A new series of pET-derived vectors for high efficiency expression of Pseudomonas exotoxin-based fusion proteins.

Recombinant immunotoxins (rITs) are highly specific anti-tumor agents composed of monoclonal antibody fragments or other specific carriers coupled to plant or bacterial toxins. A major problem in the purification of rITs is the low periplasmic yield in currently available expression systems. Thus, the aim of this study was the development of a new bacterial expression system for high-level production of rITs. We constructed a series of pET-based vectors for pelB-directed periplasmic secretion or cytoplasmic production under the control of the T7lac promoter. Expression in Escherichia coli BL21(DE3)pLysS allowed a tightly regulated isopropyl beta-d-thiogalactopyranoside (IPTG) induction of protein synthesis. An enterokinase-cleavable poly-histidine cluster was introduced into this setup for purification by affinity chromatography. A major modification resulted from the insertion of a specifically designed multiple cloning site. It contains only rare restriction enzyme recognition sites used for cloning of immunoglobulin variable region genes, as well as unique SfiI and NotI restriction sites for directed insertion of single-chain variable fragments (scFv) available from established bacteriophage systems.

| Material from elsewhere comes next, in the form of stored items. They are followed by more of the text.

Lemma grows_status_step (d : DataFrame) : wf d -> grows d (status_step d).
Proof.
  intros W. unfold status_step.
  destruct (df_get d "Data de Demissao") as [v|] eqn:E; apply grows_set; try exact W; cbn.
  - unfold np_where. rewrite length_map.
    rewrite <- (wf_col_len "Data de Demissao" W E).
    destruct v as [l|l|l]; cbn; now rewrite length_map.
  - apply repeat_length.
Qed.

Lemma grows_custo_step (d d' : DataFrame) :
  wf d -> custo_step d = Ok d' -> grows d d'.
Proof.
  intros W. unfold custo_step.
  destruct (getitems d MONEY_COLS) as [cs|]; cbn [bind]; [|discriminate].
  destruct (numeric_payloads cs) as [ls|]; cbn [bind]; [|discriminate].
  intros H; inversion H; subst. apply grows_set; [exact W|]. cbn.
  unfold sum_axis1. now rewrite length_map, length_seq.
Qed.

Lemma prepare_df_grows (today : timestamp) (raw d : DataFrame) :
  wf raw -> prepare_df pd pn ec today raw = Ok d -> grows raw d.
Proof.
  intros W. unfold prepare_df.
  pose proof (grows_trim_step W) as G1.
  pose proof (grows_date_step (proj1 G1)) as G2.
  destruct (sexo_step _) as [d3|] eqn:E3; cbn [bind]; [|discriminate].
  pose proof (grows_sexo_step (proj1 G2) E3) as G3.
  pose proof (grows_money_step (proj1 G3)) as G4.
  destruct (idade_step today _) as [d5|] eqn:E5; cbn [bind]; [|discriminate].
  pose proof (grows_idade_step today (proj1 G4) E5) as G5.
  destruct (tempo_step today d5) as [d6|] eqn:E6; cbn [bind]; [|discriminate].
  pose proof (grows_tempo_step today (proj1 G5) E6) as G6.
  pose proof (grows_status_step (proj1 G6)) as G7.
  intros H. pose proof (grows_custo_step (proj1 G7) H) as G8.
  exact (grows_trans G1 (grows_trans G2 (grows_trans G3 (grows_trans G4
           (grows_trans G5 (grows_trans G6 (grows_trans G7 G8))))))).
Qed.

Lemma prepared_col_absent (today : timestamp) (raw : DataFrame) (c : string) :
  df_get raw c = None ->
  ~ In c MONEY_COLS -> ~ In c DERIVED_COLS ->
  prepared_col pd pn ec today raw c = None.
Proof.
  intros E HM HD. unfold prepared_col, mem_string, MONEY_COLS, DATE_COLS, trimmed.
  cbn [existsb]. rewrite E. cbn [option_map].
  repeat match goal with
         | |- context [String.eqb c ?k] =>
             destruct (String.eqb_spec c k) as [->|_];
             [first [exfalso; first [apply HM; cbn; tauto | apply HD; cbn; tauto]
                    | cbn; try rewrite E; reflexivity]|]
         end.
  reflexivity.
Qed.

(** X1: the prepared table is well formed (distinct names, every column as
    long as the table), has as many rows as the raw table, lists the raw
    columns first and in their order, and every column it appends is one of
    the five money columns or one of the four derived columns. *)
Theorem X1_prepared_table_shape (today : timestamp) (raw d : DataFrame) :
  wf raw ->
  prepare_df pd pn ec today raw = Ok d ->
  wf d /\ nrows d = nrows raw /\
  exists added,
    names d = (names raw ++ added)%list /\
    forall c, In c added -> In c (MONEY_COLS ++ DERIVED_COLS)%list.
Proof.
  intros W H. destruct (prepare_df_grows today W H) as [Wd [N [added E]]].
  split; [exact Wd|]. split; [exact N|]. exists added. split; [exact E|].
  intros c Hc.
  destruct (@prepare_df_get pd pn ec today raw d (proj1 W) H) as [_ G].
  assert (Hd : df_get d c <> None).
  { apply df_get_In. rewrite E. apply in_or_app. now right. }
  assert (Hr : df_get raw c = None).
  { destruct (df_get raw c) eqn:Er; [|reflexivity]. exfalso.
    assert (Hin : In c (names raw)) by (apply df_get_In; congruence).
    destruct Wd as [ND _]. fold (names d) in ND. rewrite E in ND.
    apply NoDup_app_remove_l in ND as ND2.
    clear -ND Hin Hc. induction (names raw) as [|k r IH]; [contradiction|].
    cbn in ND. inversion ND as [|? ? Hk ND']; subst.
    destruct Hin as [->|Hin]; [apply Hk, in_or_app; now right|now apply IH]. }
  destruct (in_dec string_dec c (MONEY_COLS ++ DERIVED_COLS)%list) as [Y|N'];
    [exact Y|].
  exfalso. apply Hd. rewrite G. apply prepared_col_absent; [exact Hr| |];
    intros X; apply N', in_or_app; tauto.
Qed.

End Shape.

Lemma X1_prepared_table_shape_witness :
  wf Samples.staff /\
  Reference.prepare Reference.a_today Samples.staff = Ok Samples.staff_prepared /\
  wf Samples.staff_prepared /\ nrows Samples.staff_prepared = nrows Samples.staff /\
  exists added,
    names Samples.staff_prepared = (names Samples.staff ++ added)%list /\
    forall c, In c added -> In c (MONEY_COLS ++ DERIVED_COLS)%list.
Proof.
  assert (W : wf Samples.staff) by wf_table.
  assert (R : Reference.prepare Reference.a_today Samples.staff = Ok Samples.staff_prepared)
    by (vm_compute; reflexivity).
  split; [exact W|]. split; [exact R|].
  exact (@X1_prepared_table_shape (fun _ => Reference.parse_dmy)
           Reference.parse_decimal Reference.trunc_cast
           Reference.a_today Samples.staff Samples.staff_prepared W R).
Defined.

(** ** Preparing a prepared table *)

Lemma is_space_upper_char (c : ascii) :
  PyStr.is_space (PyStr.upper_char c) = PyStr.is_space c.
Proof. destruct c as [[] [] [] [] [] [] [] []]; reflexivity. Qed.

Lemma lstrip_upper (s : string) :
  PyStr.lstrip (PyStr.upper s) = PyStr.upper (PyStr.lstrip s).
Proof.
  induction s as [|c r IH]; [reflexivity|]. cbn [PyStr.upper PyStr.lstrip].
  rewrite is_space_upper_char. destruct (PyStr.is_space c); [exact IH|reflexivity].
Qed.

Lemma rstrip_upper (s : string) :
  PyStr.rstrip (PyStr.upper s) = PyStr.upper (PyStr.rstrip s).
Proof.
  induction s as [|c r IH]; [reflexivity|]. cbn [PyStr.upper PyStr.rstrip].
  rewrite IH, is_space_upper_char.
  destruct (PyStr.rstrip r); cbn [PyStr.upper]; [|reflexivity].
  destruct (PyStr.is_space c); reflexivity.
Qed.

Lemma strip_upper (s : string) :
  PyStr.strip (PyStr.upper s) = PyStr.upper (PyStr.strip s).
Proof. unfold PyStr.strip. now rewrite lstrip_upper, rstrip_upper. Qed.

Lemma rstrip_cons (c : ascii) (r : string) :
  PyStr.rstrip (String c r) =
  match PyStr.rstrip r with
  | EmptyString => if PyStr.is_space c then EmptyString else String c EmptyString
  | r' => String c r'
  end.
Proof. reflexivity. Qed.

For this purpose, we deleted two naturally occurring internal SfiI consensus sites in a deletion mutant of Pseudomonas aeruginosa exotoxin A (ETA'). Each single structural element of the new vector (promoter, leader sequence, purification tag, scFv sequence, selectable marker, and toxin gene) was flanked by unique restriction sites allowing simple directional substitution. The fidelity of IPTG induction and high-level expression were demonstrated using an anti-CD30 scFv (Ki-4) fused to ETA'. These data confirm a bacterial vector system especially designed for efficient periplasmic expression of ETA'-based fusion toxins.